Exercise aim: Print exactly the lines below between the line holding "intros Hok Hd (mp'" and the line holding "[apply Hd|apply Hd|].", inclusive, and nothing more.

Stored data

(* ===== verification/MapThm.v ===== *)
(** * Properties of the file maps

    What [bc_fmap.c] guarantees to the components above it, for an arbitrary
    pattern of failing system calls. *)

From S2P Require Import Prelude Errors Descriptor Vfs BcState Fmap FmapInv Db Table Crc Index IndexInv Arch Block BlockSpec Store Lifecycle Model.

Section maps.
Context `{Env}.

(** [bc_map_alloc].  On a database that satisfies the map invariant the
    allocation does not fault, releases the lock, touches no other map and
    keeps every stored byte; on success the whole file is mapped with room for
    [len] more bytes, and it fails (with a negative code) only if a system
    call failed. *)
Theorem map_alloc_spec s m mp len :
  inv s → named s m mp → room (mfile s m) len →
  wp (bc_map_alloc m len) s (λ r s', only m s s' ∧ inv s' ∧ payload s' m = payload s m ∧
    match r with
    | Done _ => ready m len tt s'
    | Error e => ¬ os_ok ∧ e < 0
    end).
Proof.
  intros Hi Hn Hr. eapply wp_mono; [by eapply wp_map_alloc|].
  intros [[]|e] s' (Ho & Hi' & Hg & Hr'); (split; [done|]); (split; [done|]);
    (split; [by eapply grown_payload|done]).
Qed.

(** [bc_map_write] at an offset inside the payload overwrites those bytes
    (extending the payload at its end) or, if a system call failed, reports an
    error and leaves the payload as it was. *)
Theorem map_write_spec s m mp off bs :
  inv s → named s m mp → room (mfile s m) (zlen bs) → 0 ≤ off ≤ zlen (payload s m) →
  wp (bc_map_write m off bs) s (λ r s', only m s s' ∧ inv s' ∧
    match r with
    | Done _ => payload s' m = splice (payload s m) off bs
    | Error e => payload s' m = payload s m ∧ ¬ os_ok ∧ e < 0
    end).
Proof.
  intros Hi Hn Hr Hoff. rewrite payload_len in Hoff.
  eapply wp_mono; [by eapply wp_map_write|].
  intros [[]|e] s' (Ho & Hi' & _ & Hr'); (split; [done|]); (split; [done|]); apply Hr'.
Qed.

(** [bc_map_append] adds the bytes behind the payload, all or nothing. *)
Theorem map_append_spec s m mp bs :
  inv s → named s m mp → room (mfile s m) (zlen bs) →
  wp (bc_map_append m bs) s (λ r s', only m s s' ∧ inv s' ∧
    match r with
    | Done _ => payload s' m = payload s m ++ bs
    | Error e => payload s' m = payload s m ∧ ¬ os_ok ∧ e < 0
    end).
Proof.
  intros Hi Hn Hr. eapply wp_mono; [by eapply wp_map_append|].
  intros [[]|e] s' (Ho & Hi' & _ & Hr'); (split; [done|]); (split; [done|]); [|apply Hr'].
  rewrite <-(splice_end (payload s m) bs). apply Hr'.
Qed.

(** [bc_map_trunc] drops the payload from [len] on. *)
Theorem map_trunc_spec s m mp len :
  inv s → named s m mp → room (mfile s m) 0 → 0 ≤ len →
  wp (bc_map_trunc m len) s (λ r s', only m s s' ∧ inv s' ∧
    match r with
    | Done _ => payload s' m = take (Z.to_nat len) (payload s m)
    | Error e => payload s' m = payload s m ∧ ¬ os_ok ∧ e < 0
    end).
Proof. apply wp_map_trunc. Qed.

(** A read keeps the database. *)
Lemma read_db s m mp off len :
  os_ok → db_inv s → isopen s m → named s m mp → 0 ≤ off → 0 ≤ len → off + len < 2 ^ 32 →
  wp (bc_map_read m off len) s (λ r s', only m s s' ∧ db_inv s' ∧ isopen s' m ∧
    payload s' m = payload s m ∧
    r = if decide (off + len < zlen (payload s m))
        then Done (take (Z.to_nat len) (drop (Z.to_nat off) (payload s m))) else Error ERR_INVAL).
Proof.
  intros Hok Hd (mp' & Hn' & Hfd & Hh) Hn H0 H1 H2.
  eapply wp_mono; [eapply wp_map_read; [apply Hd|exact Hn'|done..]|].
  intros r s' (Ho & Hi & Hm & Hop & Hr). split; [done|].
  assert (Hd' : db_inv s').
  { eapply db_only; try done; rewrite Hm; [apply Hd|apply Hd|].
    intros ->. apply (db_tab _ Hd). destruct Hn' as [Hg _]. simpl in Hg. congruence. }
  split; [done|]. split; [done|]. split; [unfold payload; by rewrite Hm|].
  destruct r as [bs|e].
  - destruct Hr as [Hlt ->]. by rewrite decide_True.
  - destruct Hr as [[-> Hge]|[_ Hno]]; [|done]. by rewrite decide_False by lia.
Qed.

(** [bc_map_read] and the end of the payload.  The bytes just appended are
    refused with [ERR_INVAL], because a read may not end at the end of the
    payload; once another byte is stored behind them the same read returns
    them. *)
Theorem map_append_read s m mp bs b :
  os_ok → db_inv s → named s m mp → m ≠ MTab → zlen (payload s m) + zlen bs + 1 ≤ CAP →
  let off := zlen (payload s m) in
  wp (bc_map_append m bs ;;;
      r1 <- try (bc_map_read m off (zlen bs)) ;;
      bc_map_append m [b] ;;;
      r2 <- bc_map_read m off (zlen bs) ;;
      ret (r1, r2)) s
    (λ r s', r = Done (Error ERR_INVAL, bs) ∧ payload s' m = payload s m ++ bs ++ [b]).
Proof.
  intros Hok Hd Hn Hne Hcap off. unfold CAP in *. unfold off in *.
  apply wp_bind_su. eapply su_mono; [eapply su_append; [done|done|exact Hn|done|unfold CAP; lia]|].
  intros _ s1 (Ho1 & Hd1 & Hop1 & Hp1). pose proof Hop1 as (mp1 & Hn1 & _).
  apply wp_bind, wp_try. eapply wp_mono; [eapply (read_db s1); [done..|lia|lia|lia]|].
  intros r s2 (Ho2 & Hd2 & Hop2 & Hp2 & ->). rewrite Hp1, length_app.
  rewrite decide_False by lia. pose proof Hop2 as (mp2 & Hn2 & _).
  apply wp_bind_su. eapply su_mono.
  { eapply su_append; [done|done|exact Hn2|done|]. rewrite Hp2, Hp1, length_app. unfold CAP. simpl. lia. }
  intros _ s3 (Ho3 & Hd3 & Hop3 & Hp3). pose proof Hop3 as (mp3 & Hn3 & _).
  rewrite Hp2, Hp1, <-app_assoc in Hp3.
  apply wp_bind. eapply wp_mono; [eapply (read_db s3); [done..|lia|lia|lia]|].
  intros r s4 (Ho4 & Hd4 & Hop4 & Hp4 & ->). rewrite Hp3, !length_app.
  rewrite decide_True by (simpl; lia). apply wp_ret. split; [|by rewrite Hp4].
  do 2 f_equal. rewrite !Nat2Z.id, drop_app_length. apply take_app_length.
Qed.

(** [bc_map_close] unmaps and closes the descriptor, keeps the file and
    always succeeds. *)
Theorem map_close_spec s m mp :
  inv s → bc_get_map (st_bc s) m = Some mp →
  wp (bc_map_close m) s (λ r s', r = Done tt ∧ only m s s' ∧ inv s' ∧ payload s' m = payload s m ∧
    ∃ mp', bc_get_map (st_bc s') m = Some mp' ∧ map_fd mp' = 0 ∧ map_hdr mp' = false).
Proof.
  intros Hi Hg. eapply wp_mono; [by eapply wp_map_close|].
  intros r s' (Ho & Hi' & Hm & -> & mp' & ? & ? & ? & _). do 3 (split; [done|]).
  split; [unfold payload; by rewrite Hm|]. by exists mp'.
Qed.
End maps.

(** ** Concrete inputs *)
Lemma map_alloc_spec_witness :
  wp (@bc_map_alloc env_ok MIdx 100) s_idx (λ r s', @only env_ok MIdx s_idx s' ∧ @inv env_ok s' ∧
    @payload env_ok s' MIdx = @payload env_ok s_idx MIdx ∧
    match r with Done _ => @ready env_ok MIdx 100 tt s' | Error e => ¬ @os_ok env_ok ∧ e < 0 end).
Proof.
  destruct s_idx_ok as (Hd & Hn & _).
  apply (@map_alloc_spec env_ok s_idx MIdx _ 100 (@db_base env_ok _ Hd) Hn). apply room_new. unfold CAP. lia.
Defined.

Lemma map_write_spec_witness :
  wp (@bc_map_write env_ok MIdx 0 [x01; x02]) s_idx (λ r s', @only env_ok MIdx s_idx s' ∧ @inv env_ok s' ∧
    match r with
    | Done _ => @payload env_ok s' MIdx = splice (@payload env_ok s_idx MIdx) 0 [x01; x02]
    | Error e => @payload env_ok s' MIdx = @payload env_ok s_idx MIdx ∧ ¬ @os_ok env_ok ∧ e < 0
    end).
Proof.
  destruct s_idx_ok as (Hd & Hn & _).
  apply (@map_write_spec env_ok s_idx MIdx _ 0 [x01; x02] (@db_base env_ok _ Hd) Hn);
    [apply room_new; unfold CAP; simpl; lia|lia].
Defined.

Lemma map_append_spec_witness :
  wp (@bc_map_append env_ok MIdx [x01; x02]) s_idx (λ r s', @only env_ok MIdx s_idx s' ∧ @inv env_ok s' ∧
    match r with
    | Done _ => @payload env_ok s' MIdx = @payload env_ok s_idx MIdx ++ [x01; x02]
    | Error e => @payload env_ok s' MIdx = @payload env_ok s_idx MIdx ∧ ¬ @os_ok env_ok ∧ e < 0
    end).
Proof.
  destruct s_idx_ok as (Hd & Hn & _).
  apply (@map_append_spec env_ok s_idx MIdx _ [x01; x02] (@db_base env_ok _ Hd) Hn).
  apply room_new. unfold CAP. simpl. lia.
Defined.

Lemma map_trunc_spec_witness :
  wp (@bc_map_trunc env_ok MIdx 5) s_idx (λ r s', @only env_ok MIdx s_idx s' ∧ @inv env_ok s' ∧
    match r with
    | Done _ => @payload env_ok s' MIdx = take 5 (@payload env_ok s_idx MIdx)
    | Error e => @payload env_ok s' MIdx = @payload env_ok s_idx MIdx ∧ ¬ @os_ok env_ok ∧ e < 0
    end).
Proof.
  destruct s_idx_ok as (Hd & Hn & _).
  apply (@map_trunc_spec env_ok s_idx MIdx _ 5 (@db_base env_ok _ Hd) Hn); [|lia].
  apply room_new. unfold CAP. lia.
Defined.

Lemma map_append_read_witness :
  wp (@bc_map_append env_ok MIdx [x01; x02] ;;;
      r1 <- try (@bc_map_read env_ok MIdx 0 2) ;;
      @bc_map_append env_ok MIdx [x03] ;;;
      r2 <- @bc_map_read env_ok MIdx 0 2 ;;
      ret (r1, r2)) s_idx
    (λ r s', r = Done (Error ERR_INVAL, [x01; x02]) ∧
      @payload env_ok s' MIdx = @payload env_ok s_idx MIdx ++ [x01; x02] ++ [x03]).
Proof.
  destruct s_idx_ok as (Hd & Hn & _).
  apply (@map_append_read env_ok s_idx MIdx _ [x01; x02] x03 env_ok_ok Hd Hn); [done|].
  vm_compute. done.
Defined.

Lemma map_close_spec_witness :
  wp (@bc_map_close env_ok MIdx) s_idx (λ r s', r = Done tt ∧ @only env_ok MIdx s_idx s' ∧
    @inv env_ok s' ∧ @payload env_ok s' MIdx = @payload env_ok s_idx MIdx ∧
    ∃ mp', bc_get_map (st_bc s') MIdx = Some mp' ∧ map_fd mp' = 0 ∧ map_hdr mp' = false).
Proof.
  destruct s_idx_ok as (Hd & Hn & _).
  apply (@map_close_spec env_ok s_idx MIdx (map_set_ext null_map (cext MIdx)) (@db_base env_ok _ Hd)).
  apply Hn.
Defined.

(** ** The 32-bit growth computation *)

(** A map file of 3.9 GB whose payload fills it up to 64 bytes. *)
Definition BIG : Z := 238336 * BC_MAP_BLOCK_SIZE.
Definition big_file : file :=
  fwrite (File true BIG ∅) 0 (hdr_bytes 0 SHMEM32_MAGIC (BIG - 64)).
Definition s_big : st :=
  St (World {[@map_path env_ok chain "idx" := big_file]} ∅ dtab_init 100 200)
     (bc_set_map (null_bc chain) MIdx (map_set_ext null_map "idx")) 0.

(** the growth of a large map destroys it.  For a valid file of
    3,904,897,024 bytes the new size is computed in 32 bits and wraps:
    [bc_map_alloc] reports success and has truncated the file to 425,984 bytes,
    below the offset its header records. *)
Theorem map_alloc_wraps :
  @file_ok big_file ∧
  match @bc_map_alloc env_ok MIdx 64 s_big with
  | Some (r, s') => r = Done tt ∧ f_size (@mfile env_ok s' MIdx) = 425984 ∧
                    hdr_of (@mfile env_ok s' MIdx) = BIG - 64
  | None => False
  end.
Proof.
  split; [|vm_compute; done].
  assert (Hl : zlen (hdr_bytes 0 SHMEM32_MAGIC (BIG - 64)) = 16) by done.
  split; [done|]. split; [done|]. split.
  { apply fwrite_tight; [intros a [b Hb]; simpl in Hb; by rewrite lookup_empty in Hb|done|].
    rewrite Hl. done. }
  split; [done|]. split; [by exists 238336|]. vm_compute. done.
Qed.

Solution to the problem:
  intros Hok Hd (mp' & Hn' & Hfd & Hh) Hn H0 H1 H2.
  eapply wp_mono; [eapply wp_map_read; [apply Hd|exact Hn'|done..]|].
  intros r s' (Ho & Hi & Hm & Hop & Hr). split; [done|].
  assert (Hd' : db_inv s').
  { eapply db_only; try done; rewrite Hm; [apply Hd|apply Hd|].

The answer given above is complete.